BEGIN Data for this exercise
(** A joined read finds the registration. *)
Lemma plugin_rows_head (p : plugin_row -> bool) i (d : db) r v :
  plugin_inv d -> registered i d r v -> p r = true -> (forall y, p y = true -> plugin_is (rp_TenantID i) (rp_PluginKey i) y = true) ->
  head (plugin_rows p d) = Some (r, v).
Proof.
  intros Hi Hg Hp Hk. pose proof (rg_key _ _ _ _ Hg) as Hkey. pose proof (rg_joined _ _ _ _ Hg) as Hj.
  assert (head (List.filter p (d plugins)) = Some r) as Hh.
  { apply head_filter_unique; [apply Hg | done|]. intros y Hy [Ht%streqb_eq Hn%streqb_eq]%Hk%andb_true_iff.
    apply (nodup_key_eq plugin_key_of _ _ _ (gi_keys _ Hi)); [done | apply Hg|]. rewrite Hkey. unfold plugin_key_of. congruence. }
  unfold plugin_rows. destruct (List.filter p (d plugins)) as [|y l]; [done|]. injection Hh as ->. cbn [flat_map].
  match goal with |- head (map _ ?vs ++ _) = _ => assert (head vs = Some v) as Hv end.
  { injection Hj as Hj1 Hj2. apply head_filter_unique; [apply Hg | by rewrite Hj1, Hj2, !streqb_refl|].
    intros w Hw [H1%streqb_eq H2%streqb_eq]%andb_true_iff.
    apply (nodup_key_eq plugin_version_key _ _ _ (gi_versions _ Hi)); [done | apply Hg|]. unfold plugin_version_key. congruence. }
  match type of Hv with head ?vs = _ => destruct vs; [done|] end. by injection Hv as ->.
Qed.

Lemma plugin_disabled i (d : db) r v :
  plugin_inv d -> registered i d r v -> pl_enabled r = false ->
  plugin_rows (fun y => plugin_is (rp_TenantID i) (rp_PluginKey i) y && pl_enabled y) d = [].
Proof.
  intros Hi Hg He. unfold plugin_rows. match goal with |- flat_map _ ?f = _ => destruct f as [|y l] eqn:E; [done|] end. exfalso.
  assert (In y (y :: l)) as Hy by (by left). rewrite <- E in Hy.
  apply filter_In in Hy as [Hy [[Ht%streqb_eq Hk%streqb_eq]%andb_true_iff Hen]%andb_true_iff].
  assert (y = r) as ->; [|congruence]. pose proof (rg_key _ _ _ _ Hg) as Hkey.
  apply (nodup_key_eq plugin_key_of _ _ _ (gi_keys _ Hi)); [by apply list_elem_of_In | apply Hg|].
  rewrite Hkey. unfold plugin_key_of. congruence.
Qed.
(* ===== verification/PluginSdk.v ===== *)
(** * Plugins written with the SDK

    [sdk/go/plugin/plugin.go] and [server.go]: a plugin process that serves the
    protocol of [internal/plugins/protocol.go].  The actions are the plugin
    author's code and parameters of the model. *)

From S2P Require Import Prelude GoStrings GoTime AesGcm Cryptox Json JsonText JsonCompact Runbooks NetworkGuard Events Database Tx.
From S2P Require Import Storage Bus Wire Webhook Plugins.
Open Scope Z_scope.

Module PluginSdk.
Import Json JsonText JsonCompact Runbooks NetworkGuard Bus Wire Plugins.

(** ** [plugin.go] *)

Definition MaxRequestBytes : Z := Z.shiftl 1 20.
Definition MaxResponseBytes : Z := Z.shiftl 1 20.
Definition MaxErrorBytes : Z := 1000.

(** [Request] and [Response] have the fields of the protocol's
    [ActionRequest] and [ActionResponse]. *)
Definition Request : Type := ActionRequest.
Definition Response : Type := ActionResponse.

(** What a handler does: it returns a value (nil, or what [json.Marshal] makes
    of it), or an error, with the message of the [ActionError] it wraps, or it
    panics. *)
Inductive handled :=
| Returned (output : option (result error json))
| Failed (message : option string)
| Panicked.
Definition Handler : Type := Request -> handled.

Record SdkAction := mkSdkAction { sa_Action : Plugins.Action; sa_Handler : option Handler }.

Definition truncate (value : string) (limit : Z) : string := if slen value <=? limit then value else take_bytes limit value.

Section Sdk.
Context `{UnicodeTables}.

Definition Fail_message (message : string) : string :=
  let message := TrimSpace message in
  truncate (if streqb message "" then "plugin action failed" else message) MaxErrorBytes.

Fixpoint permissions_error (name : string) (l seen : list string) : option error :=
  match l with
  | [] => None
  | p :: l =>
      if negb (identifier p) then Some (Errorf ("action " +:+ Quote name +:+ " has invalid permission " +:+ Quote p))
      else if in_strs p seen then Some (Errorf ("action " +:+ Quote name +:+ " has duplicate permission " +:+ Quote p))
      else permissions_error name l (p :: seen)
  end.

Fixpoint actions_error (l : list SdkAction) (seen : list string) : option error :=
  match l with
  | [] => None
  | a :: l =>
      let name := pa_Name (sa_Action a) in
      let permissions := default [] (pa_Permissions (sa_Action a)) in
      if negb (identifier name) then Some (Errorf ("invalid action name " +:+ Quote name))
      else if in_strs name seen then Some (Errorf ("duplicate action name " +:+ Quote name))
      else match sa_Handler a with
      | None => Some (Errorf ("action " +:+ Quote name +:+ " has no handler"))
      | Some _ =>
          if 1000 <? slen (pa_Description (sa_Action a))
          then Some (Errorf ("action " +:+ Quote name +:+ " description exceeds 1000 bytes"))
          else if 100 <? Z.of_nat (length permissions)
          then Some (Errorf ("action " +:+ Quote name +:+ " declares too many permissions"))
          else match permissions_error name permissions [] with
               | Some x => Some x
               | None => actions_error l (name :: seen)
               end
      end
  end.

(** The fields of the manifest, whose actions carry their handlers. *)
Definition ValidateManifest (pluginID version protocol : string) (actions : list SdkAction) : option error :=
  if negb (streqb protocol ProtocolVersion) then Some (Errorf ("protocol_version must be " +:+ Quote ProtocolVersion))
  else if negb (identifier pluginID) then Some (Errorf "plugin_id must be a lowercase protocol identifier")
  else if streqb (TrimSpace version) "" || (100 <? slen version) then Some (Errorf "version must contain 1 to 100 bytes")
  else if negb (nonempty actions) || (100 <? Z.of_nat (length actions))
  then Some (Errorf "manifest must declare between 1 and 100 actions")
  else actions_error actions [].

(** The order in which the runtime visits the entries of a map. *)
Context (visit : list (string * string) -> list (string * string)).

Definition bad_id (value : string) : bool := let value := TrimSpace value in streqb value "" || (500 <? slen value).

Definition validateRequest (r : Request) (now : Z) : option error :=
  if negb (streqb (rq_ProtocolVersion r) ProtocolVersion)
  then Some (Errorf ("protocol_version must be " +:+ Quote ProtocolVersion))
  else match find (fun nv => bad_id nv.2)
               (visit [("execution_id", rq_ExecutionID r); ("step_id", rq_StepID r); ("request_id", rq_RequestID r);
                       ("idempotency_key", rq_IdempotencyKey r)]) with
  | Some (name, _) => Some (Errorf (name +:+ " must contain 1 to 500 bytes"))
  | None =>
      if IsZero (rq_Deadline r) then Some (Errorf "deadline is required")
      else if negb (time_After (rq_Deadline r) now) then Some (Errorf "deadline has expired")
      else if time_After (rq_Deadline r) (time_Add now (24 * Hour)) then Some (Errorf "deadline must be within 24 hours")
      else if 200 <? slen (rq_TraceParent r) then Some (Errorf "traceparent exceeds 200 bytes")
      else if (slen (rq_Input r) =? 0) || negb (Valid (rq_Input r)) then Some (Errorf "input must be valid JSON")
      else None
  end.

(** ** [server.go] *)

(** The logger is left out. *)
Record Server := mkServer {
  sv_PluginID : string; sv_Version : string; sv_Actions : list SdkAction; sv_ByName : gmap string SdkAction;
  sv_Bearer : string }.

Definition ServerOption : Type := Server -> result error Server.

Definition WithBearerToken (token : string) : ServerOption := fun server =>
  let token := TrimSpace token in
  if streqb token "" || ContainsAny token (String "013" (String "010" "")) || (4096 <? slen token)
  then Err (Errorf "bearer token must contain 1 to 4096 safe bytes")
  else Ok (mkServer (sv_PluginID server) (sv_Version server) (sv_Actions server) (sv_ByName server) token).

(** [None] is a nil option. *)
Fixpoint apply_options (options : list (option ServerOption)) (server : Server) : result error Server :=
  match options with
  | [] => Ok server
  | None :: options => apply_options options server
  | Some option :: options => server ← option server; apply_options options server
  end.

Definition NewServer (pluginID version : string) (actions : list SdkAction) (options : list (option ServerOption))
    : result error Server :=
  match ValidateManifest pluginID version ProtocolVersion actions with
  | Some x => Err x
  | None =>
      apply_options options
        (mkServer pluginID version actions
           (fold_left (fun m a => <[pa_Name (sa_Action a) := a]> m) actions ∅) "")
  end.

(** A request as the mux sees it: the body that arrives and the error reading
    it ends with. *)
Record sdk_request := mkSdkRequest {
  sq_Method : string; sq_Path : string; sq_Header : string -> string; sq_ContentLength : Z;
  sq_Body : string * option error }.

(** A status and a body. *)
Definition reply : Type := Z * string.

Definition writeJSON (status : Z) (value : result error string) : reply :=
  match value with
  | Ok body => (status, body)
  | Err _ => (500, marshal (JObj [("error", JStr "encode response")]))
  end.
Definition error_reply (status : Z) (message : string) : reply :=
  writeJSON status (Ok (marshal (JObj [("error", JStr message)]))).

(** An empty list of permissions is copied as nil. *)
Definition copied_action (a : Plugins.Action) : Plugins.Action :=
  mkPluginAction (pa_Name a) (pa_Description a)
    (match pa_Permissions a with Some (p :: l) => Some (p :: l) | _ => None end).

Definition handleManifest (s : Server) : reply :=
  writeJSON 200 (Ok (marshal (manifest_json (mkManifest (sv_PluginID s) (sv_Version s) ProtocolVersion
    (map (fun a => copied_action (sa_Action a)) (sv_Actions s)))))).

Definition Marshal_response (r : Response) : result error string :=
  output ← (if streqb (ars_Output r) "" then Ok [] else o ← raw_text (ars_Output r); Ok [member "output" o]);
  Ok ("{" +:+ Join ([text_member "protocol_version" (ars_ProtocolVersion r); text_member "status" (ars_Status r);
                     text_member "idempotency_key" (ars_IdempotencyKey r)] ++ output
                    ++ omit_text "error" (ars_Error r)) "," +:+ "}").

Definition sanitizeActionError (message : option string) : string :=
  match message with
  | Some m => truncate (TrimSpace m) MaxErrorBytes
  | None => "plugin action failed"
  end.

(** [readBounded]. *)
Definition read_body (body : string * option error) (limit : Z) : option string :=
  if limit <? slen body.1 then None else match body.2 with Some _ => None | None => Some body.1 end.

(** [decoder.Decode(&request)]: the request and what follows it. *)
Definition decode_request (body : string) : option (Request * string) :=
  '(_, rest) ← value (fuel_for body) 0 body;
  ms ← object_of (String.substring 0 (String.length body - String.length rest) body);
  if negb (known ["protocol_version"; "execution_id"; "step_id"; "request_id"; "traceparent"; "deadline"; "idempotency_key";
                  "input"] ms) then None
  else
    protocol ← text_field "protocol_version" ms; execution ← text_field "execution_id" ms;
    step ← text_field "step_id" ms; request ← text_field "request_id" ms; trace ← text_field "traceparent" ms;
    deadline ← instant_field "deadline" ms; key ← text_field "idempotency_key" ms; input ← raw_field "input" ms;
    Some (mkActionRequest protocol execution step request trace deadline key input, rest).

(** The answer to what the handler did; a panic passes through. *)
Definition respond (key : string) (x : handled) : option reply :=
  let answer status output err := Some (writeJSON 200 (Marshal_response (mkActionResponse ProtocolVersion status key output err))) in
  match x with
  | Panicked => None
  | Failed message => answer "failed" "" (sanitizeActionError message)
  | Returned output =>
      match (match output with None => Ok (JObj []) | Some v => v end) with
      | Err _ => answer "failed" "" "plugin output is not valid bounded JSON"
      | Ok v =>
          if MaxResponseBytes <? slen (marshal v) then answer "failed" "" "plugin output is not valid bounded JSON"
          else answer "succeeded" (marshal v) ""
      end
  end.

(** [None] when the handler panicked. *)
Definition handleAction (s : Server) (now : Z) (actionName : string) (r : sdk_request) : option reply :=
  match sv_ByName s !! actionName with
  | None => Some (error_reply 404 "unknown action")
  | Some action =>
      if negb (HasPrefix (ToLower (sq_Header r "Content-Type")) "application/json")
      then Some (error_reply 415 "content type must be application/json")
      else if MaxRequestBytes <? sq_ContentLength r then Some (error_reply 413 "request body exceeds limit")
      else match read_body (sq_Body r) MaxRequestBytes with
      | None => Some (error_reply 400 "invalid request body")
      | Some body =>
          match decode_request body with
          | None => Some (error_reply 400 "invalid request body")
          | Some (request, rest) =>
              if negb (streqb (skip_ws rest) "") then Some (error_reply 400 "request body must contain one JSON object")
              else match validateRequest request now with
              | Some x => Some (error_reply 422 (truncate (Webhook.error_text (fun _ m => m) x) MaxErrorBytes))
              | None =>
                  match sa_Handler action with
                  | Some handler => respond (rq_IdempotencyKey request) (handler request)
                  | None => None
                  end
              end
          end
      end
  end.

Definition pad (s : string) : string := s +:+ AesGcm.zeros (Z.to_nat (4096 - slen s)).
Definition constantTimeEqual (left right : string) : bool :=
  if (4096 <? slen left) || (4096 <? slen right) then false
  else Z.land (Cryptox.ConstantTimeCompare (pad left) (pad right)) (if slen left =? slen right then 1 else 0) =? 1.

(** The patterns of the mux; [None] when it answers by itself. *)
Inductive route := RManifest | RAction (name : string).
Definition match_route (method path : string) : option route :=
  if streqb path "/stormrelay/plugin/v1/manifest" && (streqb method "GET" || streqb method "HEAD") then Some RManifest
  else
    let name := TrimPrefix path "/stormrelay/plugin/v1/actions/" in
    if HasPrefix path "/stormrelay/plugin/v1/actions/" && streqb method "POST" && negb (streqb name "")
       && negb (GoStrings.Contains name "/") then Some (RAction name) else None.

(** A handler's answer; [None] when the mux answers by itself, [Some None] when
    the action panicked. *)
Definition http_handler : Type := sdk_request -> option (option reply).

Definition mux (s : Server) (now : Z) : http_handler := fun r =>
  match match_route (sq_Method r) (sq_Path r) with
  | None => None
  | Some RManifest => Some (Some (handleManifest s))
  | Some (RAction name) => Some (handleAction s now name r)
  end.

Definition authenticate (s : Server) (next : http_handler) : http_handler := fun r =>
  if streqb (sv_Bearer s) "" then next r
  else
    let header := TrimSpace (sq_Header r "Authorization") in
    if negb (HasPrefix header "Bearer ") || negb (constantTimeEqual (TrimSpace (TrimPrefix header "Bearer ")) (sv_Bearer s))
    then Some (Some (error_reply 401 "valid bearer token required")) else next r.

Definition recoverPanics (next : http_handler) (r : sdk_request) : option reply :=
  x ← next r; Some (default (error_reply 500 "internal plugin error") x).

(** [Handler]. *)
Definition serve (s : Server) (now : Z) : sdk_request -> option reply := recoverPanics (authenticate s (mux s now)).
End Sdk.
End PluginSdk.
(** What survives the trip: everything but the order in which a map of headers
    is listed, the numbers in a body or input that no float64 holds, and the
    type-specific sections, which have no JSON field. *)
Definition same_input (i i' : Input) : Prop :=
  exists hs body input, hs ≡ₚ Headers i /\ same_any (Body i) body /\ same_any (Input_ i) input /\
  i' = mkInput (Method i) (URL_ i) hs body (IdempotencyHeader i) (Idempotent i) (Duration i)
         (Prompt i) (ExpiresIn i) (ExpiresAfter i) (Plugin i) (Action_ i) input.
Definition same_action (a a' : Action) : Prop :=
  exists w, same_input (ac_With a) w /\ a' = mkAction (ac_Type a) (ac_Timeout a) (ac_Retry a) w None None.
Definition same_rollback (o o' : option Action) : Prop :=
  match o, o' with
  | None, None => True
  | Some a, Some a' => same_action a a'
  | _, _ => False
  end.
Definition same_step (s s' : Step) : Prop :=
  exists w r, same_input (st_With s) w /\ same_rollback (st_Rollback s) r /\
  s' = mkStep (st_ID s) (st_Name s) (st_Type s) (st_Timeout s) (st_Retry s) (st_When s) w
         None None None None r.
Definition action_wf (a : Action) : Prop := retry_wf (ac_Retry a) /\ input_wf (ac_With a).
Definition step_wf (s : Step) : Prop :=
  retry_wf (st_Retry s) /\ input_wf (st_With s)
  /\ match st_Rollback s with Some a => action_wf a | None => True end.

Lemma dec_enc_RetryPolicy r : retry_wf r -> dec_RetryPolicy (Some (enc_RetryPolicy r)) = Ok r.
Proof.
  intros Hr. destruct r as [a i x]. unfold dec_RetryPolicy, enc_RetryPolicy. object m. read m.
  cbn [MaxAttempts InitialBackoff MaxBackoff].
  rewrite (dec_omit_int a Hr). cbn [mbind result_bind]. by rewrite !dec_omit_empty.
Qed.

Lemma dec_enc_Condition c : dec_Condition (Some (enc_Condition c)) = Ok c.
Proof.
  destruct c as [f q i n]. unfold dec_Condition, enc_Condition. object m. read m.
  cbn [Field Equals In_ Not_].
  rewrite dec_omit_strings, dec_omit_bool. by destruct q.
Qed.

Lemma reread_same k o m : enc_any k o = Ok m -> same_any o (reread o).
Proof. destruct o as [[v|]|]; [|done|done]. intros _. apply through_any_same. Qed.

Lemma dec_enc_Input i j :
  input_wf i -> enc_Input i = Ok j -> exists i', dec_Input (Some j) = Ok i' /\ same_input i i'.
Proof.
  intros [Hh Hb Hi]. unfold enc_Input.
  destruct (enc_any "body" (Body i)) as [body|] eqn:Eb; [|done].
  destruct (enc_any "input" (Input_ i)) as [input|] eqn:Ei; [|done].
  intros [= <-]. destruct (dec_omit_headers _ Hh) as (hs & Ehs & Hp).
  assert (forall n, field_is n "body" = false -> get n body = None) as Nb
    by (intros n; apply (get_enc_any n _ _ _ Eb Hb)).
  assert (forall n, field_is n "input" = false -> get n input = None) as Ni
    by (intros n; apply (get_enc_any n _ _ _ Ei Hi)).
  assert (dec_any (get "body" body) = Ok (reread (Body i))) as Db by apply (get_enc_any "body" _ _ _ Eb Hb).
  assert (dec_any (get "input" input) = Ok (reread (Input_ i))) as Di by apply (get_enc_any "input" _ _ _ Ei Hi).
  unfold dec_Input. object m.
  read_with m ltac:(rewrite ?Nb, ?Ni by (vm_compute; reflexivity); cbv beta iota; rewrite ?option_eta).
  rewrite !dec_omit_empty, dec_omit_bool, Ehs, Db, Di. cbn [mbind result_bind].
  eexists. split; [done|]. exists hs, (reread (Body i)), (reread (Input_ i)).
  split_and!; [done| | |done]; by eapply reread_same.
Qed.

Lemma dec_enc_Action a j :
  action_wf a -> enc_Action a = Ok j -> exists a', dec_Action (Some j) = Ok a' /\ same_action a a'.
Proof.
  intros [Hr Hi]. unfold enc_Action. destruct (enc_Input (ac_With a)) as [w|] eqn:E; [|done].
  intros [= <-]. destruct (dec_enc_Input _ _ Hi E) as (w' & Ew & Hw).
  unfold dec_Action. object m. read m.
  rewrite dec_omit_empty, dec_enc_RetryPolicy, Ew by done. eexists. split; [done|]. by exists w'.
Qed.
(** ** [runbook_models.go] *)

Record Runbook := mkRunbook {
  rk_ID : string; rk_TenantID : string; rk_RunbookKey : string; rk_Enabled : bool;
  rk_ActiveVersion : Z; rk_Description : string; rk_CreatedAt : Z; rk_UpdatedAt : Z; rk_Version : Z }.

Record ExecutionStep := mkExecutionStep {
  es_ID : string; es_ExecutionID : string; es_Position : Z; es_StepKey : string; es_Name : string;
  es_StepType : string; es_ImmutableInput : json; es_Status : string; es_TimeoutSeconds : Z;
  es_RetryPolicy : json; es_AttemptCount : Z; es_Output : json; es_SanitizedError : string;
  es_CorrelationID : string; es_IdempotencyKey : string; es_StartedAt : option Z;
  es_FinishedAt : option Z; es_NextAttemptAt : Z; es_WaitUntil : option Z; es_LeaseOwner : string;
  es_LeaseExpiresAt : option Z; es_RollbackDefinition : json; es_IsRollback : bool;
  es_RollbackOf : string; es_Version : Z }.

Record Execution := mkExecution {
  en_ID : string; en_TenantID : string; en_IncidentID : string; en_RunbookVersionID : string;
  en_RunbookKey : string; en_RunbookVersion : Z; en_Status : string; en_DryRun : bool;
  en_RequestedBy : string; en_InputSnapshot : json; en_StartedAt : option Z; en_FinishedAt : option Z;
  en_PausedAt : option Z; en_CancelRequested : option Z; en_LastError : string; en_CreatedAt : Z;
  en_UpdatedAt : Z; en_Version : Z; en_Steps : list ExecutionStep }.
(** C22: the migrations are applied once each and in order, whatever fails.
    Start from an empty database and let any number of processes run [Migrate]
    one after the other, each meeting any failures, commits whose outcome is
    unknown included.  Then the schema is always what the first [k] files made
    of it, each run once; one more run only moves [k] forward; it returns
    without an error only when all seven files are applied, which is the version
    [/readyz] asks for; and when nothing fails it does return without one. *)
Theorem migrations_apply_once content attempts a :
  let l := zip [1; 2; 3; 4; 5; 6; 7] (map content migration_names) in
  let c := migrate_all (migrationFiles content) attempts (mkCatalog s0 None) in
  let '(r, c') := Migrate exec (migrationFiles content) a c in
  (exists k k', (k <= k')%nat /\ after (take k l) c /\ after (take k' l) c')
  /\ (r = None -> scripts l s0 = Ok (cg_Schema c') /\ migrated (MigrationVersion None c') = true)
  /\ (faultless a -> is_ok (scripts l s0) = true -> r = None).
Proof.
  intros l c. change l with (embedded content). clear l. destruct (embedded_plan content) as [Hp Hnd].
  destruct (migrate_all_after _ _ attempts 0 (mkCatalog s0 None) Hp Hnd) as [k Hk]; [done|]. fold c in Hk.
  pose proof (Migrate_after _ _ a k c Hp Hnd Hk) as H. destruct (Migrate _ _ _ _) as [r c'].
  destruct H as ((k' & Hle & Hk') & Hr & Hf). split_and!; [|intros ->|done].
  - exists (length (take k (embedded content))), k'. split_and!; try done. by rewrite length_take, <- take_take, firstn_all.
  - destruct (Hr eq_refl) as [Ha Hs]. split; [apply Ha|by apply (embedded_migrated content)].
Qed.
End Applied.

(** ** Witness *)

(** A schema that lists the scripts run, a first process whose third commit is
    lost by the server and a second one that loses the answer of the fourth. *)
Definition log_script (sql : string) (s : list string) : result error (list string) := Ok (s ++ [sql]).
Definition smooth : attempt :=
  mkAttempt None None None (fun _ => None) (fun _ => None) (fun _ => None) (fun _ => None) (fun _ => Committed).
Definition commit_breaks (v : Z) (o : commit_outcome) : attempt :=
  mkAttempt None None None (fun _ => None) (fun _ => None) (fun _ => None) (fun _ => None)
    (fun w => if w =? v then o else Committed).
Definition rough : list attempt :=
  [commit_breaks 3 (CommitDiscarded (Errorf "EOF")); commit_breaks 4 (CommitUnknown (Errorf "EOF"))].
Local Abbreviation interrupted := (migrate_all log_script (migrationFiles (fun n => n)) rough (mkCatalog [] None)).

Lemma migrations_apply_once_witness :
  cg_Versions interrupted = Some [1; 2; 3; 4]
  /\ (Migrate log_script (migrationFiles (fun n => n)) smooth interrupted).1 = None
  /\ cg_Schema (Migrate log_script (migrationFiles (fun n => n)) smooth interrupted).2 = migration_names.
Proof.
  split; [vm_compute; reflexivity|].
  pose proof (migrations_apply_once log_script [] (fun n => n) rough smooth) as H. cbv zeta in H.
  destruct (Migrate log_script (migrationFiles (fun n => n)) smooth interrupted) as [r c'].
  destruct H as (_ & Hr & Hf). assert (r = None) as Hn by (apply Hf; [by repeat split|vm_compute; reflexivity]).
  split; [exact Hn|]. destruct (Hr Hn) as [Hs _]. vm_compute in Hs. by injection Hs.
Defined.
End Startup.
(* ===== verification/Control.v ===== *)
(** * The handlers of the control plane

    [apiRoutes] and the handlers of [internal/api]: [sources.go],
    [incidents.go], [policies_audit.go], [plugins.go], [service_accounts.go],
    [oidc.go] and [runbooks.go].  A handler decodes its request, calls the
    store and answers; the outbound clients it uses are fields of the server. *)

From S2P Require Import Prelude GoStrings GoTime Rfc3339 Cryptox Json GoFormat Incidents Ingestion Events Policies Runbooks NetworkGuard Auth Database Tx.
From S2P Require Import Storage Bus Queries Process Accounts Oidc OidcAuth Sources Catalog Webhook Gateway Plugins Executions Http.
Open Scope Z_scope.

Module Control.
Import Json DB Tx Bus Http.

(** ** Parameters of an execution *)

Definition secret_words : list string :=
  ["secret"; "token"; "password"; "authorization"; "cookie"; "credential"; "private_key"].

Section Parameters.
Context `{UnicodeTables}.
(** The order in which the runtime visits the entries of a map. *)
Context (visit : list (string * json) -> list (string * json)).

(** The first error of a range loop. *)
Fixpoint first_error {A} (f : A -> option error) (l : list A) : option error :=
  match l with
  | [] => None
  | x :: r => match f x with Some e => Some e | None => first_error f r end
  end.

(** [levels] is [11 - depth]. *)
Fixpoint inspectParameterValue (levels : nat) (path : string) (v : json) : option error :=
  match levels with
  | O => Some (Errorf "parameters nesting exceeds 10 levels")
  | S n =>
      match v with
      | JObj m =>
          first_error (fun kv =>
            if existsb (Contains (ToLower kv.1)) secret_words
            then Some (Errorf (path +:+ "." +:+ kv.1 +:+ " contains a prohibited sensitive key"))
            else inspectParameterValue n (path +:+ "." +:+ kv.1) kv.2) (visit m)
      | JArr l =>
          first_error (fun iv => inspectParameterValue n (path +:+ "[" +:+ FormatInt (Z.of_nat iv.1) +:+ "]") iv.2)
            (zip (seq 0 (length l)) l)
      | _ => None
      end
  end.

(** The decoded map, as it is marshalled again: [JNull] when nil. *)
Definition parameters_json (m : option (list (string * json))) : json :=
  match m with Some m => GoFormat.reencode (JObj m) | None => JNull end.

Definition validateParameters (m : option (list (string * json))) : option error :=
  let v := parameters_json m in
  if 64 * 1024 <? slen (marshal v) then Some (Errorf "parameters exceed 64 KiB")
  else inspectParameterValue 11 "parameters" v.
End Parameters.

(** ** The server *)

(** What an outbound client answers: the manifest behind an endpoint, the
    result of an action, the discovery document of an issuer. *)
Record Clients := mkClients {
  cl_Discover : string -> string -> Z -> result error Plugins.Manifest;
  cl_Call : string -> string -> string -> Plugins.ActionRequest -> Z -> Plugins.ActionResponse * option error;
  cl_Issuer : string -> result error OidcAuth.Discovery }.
END Data for this exercise
**Goal of the exercise:** Within the records, on how many lines does the word "Lemma" appear? Provide the number alone.

**Final answer:** 8